Lemma persist_fine id to r wi s :
  work_items (tables (seen s)) !! id = Some wi -> work_item_ok wi = true -> state_ok to = true ->
  sees (persist_transition id to (MTTRMinutes <$> r)) (fun res s' =>
    exists t, clock (seen s) <= t /\
      tables (seen s') = mkTables (<[id := transition_row to t r wi]> (work_items (tables (seen s)))) (rcas (tables (seen s))) (timeseries (tables (seen s))) /\
      res = (Some (transition_row to t r wi), None)) s.
Proof.
  intros Hwi Hok Hto. unfold persist_transition. apply sees_bind. eapply UpdateWorkItemState_fine; [done..|].
  intros t s1 Ht HT. apply sees_bind, sees_call_fine. intros d s2 Hd Hf Hm.
  assert (HT2 : tables (seen s2) = tables (seen s1)).
  { cbn in Hd. destruct d as [err|]; [destruct Hd as [->|[= <-]]|injection Hd as <-]; done. }
  apply sees_ret. apply sees_bind, GetWorkItem_fine. intros s3 Hv3 _. rewrite HT2, HT. cbn.
  rewrite lookup_insert_eq. apply sees_ret. exists t. split; [done|]. split; [by rewrite Hv3, HT2|done].
Qed.

(** With the exact error. *)
Lemma Transition_fine id to s :
  tables_ok (tables (seen s)) ->
  sees (Transition id to) (fun r s' =>
    match transition_spec (tables (seen s)) id to with
    | inl _ => tables (seen s') = tables (seen s) /\ r = (None, Some (refusal (tables (seen s)) id to))
    | inr moved => exists t, clock (seen s) <= t /\ tables (seen s') = moved t /\
        r = (work_items (moved t) !! id, None)
    end) s.
Proof.
  intros Hok. unfold Transition, transition_spec, refusal. apply sees_bind, GetWorkItem_fine. intros s1 Hv1 _.
  destruct (work_items (tables (seen s)) !! id) as [wi|] eqn:Hwi.
  2: { apply sees_ret. split; [by rewrite Hv1|done]. }
  pose proof (tok_row _ Hok _ _ Hwi) as Hrow.
  assert (Hst : state_ok (wi_State wi) = true).
  { unfold work_item_ok in Hrow. rewrite !andb_true_iff in Hrow. apply Hrow. }
  destruct (stateFor_known (E := eff) (wi_State wi) Hst) as (impl & -> & Hreg). cbn [bind].
  pose proof (CanTransitionTo_follows _ _ to Hreg) as Hcan.
  destruct (CanTransitionTo impl to); cbn [negb].
  2: { destruct (decide (follows (wi_State wi) to)) as [Hf|_]; [by apply Hcan in Hf|].
    apply sees_ret. split; [by rewrite Hv1|by rewrite Hreg]. }
  destruct (decide (follows (wi_State wi) to)) as [_|Hf]; [|by destruct Hf; apply Hcan]. pose proof (follows_state_ok _ _ (proj1 Hcan eq_refl)) as Hto.
  apply sees_bind, closing_mttr_fine. intros s2 Hv2.
  assert (Hpersist : forall r, sees (persist_transition id to (MTTRMinutes <$> r)) (fun res s' =>
    exists t, clock (seen s) <= t /\
      tables (seen s') = mkTables (<[id := transition_row to t r wi]> (work_items (tables (seen s)))) (rcas (tables (seen s))) (timeseries (tables (seen s))) /\
      res = (work_items (mkTables (<[id := transition_row to t r wi]> (work_items (tables (seen s)))) (rcas (tables (seen s))) (timeseries (tables (seen s)))) !! id, None)) s2).
  { intros r. eapply sees_mono; [|apply (persist_fine id to r wi); rewrite ?Hv2, ?Hv1; done].
    intros res s' (t & Ht & HT & ->). rewrite Hv2, Hv1 in *. exists t. cbn. by rewrite lookup_insert_eq. }
  rewrite Hv1. destruct (decide (to = StateClosed)) as [->|Hne]; [|apply (Hpersist None)].
  destruct (rcas (tables (seen s)) !! id) as [r|].
  2: { apply sees_ret. split; [by rewrite Hv2, Hv1|done]. }
  pose proof (Validate_complete r) as Hval. destruct (Validate r) as [e|] eqn:He.
  - rewrite decide_False by (intros Hc; by apply Hval in Hc). apply sees_ret.
    split; [by rewrite Hv2, Hv1|]. cbn. by rewrite He.
  - rewrite decide_True by (by apply Hval). apply (Hpersist (Some r)).
Qed.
..........
## ACTIVITY:
Take each record above and return it verbatim.

## REPLY:
Lemma persist_fine id to r wi s :
  work_items (tables (seen s)) !! id = Some wi -> work_item_ok wi = true -> state_ok to = true ->
  sees (persist_transition id to (MTTRMinutes <$> r)) (fun res s' =>
    exists t, clock (seen s) <= t /\
      tables (seen s') = mkTables (<[id := transition_row to t r wi]> (work_items (tables (seen s)))) (rcas (tables (seen s))) (timeseries (tables (seen s))) /\
      res = (Some (transition_row to t r wi), None)) s.
Proof.
  intros Hwi Hok Hto. unfold persist_transition. apply sees_bind. eapply UpdateWorkItemState_fine; [done..|].
  intros t s1 Ht HT. apply sees_bind, sees_call_fine. intros d s2 Hd Hf Hm.
  assert (HT2 : tables (seen s2) = tables (seen s1)).
  { cbn in Hd. destruct d as [err|]; [destruct Hd as [->|[= <-]]|injection Hd as <-]; done. }
  apply sees_ret. apply sees_bind, GetWorkItem_fine. intros s3 Hv3 _. rewrite HT2, HT. cbn.
  rewrite lookup_insert_eq. apply sees_ret. exists t. split; [done|]. split; [by rewrite Hv3, HT2|done].
Qed.

(** With the exact error. *)
Lemma Transition_fine id to s :
  tables_ok (tables (seen s)) ->
  sees (Transition id to) (fun r s' =>
    match transition_spec (tables (seen s)) id to with
    | inl _ => tables (seen s') = tables (seen s) /\ r = (None, Some (refusal (tables (seen s)) id to))
    | inr moved => exists t, clock (seen s) <= t /\ tables (seen s') = moved t /\
        r = (work_items (moved t) !! id, None)
    end) s.
Proof.
  intros Hok. unfold Transition, transition_spec, refusal. apply sees_bind, GetWorkItem_fine. intros s1 Hv1 _.
  destruct (work_items (tables (seen s)) !! id) as [wi|] eqn:Hwi.
  2: { apply sees_ret. split; [by rewrite Hv1|done]. }
  pose proof (tok_row _ Hok _ _ Hwi) as Hrow.
  assert (Hst : state_ok (wi_State wi) = true).
  { unfold work_item_ok in Hrow. rewrite !andb_true_iff in Hrow. apply Hrow. }
  destruct (stateFor_known (E := eff) (wi_State wi) Hst) as (impl & -> & Hreg). cbn [bind].
  pose proof (CanTransitionTo_follows _ _ to Hreg) as Hcan.
  destruct (CanTransitionTo impl to); cbn [negb].
  2: { destruct (decide (follows (wi_State wi) to)) as [Hf|_]; [by apply Hcan in Hf|].
    apply sees_ret. split; [by rewrite Hv1|by rewrite Hreg]. }
  destruct (decide (follows (wi_State wi) to)) as [_|Hf]; [|by destruct Hf; apply Hcan]. pose proof (follows_state_ok _ _ (proj1 Hcan eq_refl)) as Hto.
  apply sees_bind, closing_mttr_fine. intros s2 Hv2.
  assert (Hpersist : forall r, sees (persist_transition id to (MTTRMinutes <$> r)) (fun res s' =>
    exists t, clock (seen s) <= t /\
      tables (seen s') = mkTables (<[id := transition_row to t r wi]> (work_items (tables (seen s)))) (rcas (tables (seen s))) (timeseries (tables (seen s))) /\
      res = (work_items (mkTables (<[id := transition_row to t r wi]> (work_items (tables (seen s)))) (rcas (tables (seen s))) (timeseries (tables (seen s)))) !! id, None)) s2).
  { intros r. eapply sees_mono; [|apply (persist_fine id to r wi); rewrite ?Hv2, ?Hv1; done].
    intros res s' (t & Ht & HT & ->). rewrite Hv2, Hv1 in *. exists t. cbn. by rewrite lookup_insert_eq. }
  rewrite Hv1. destruct (decide (to = StateClosed)) as [->|Hne]; [|apply (Hpersist None)].
  destruct (rcas (tables (seen s)) !! id) as [r|].
  2: { apply sees_ret. split; [by rewrite Hv2, Hv1|done]. }
  pose proof (Validate_complete r) as Hval. destruct (Validate r) as [e|] eqn:He.
  - rewrite decide_False by (intros Hc; by apply Hval in Hc). apply sees_ret.
    split; [by rewrite Hv2, Hv1|]. cbn. by rewrite He.
  - rewrite decide_True by (by apply Hval). apply (Hpersist (Some r)).
Qed.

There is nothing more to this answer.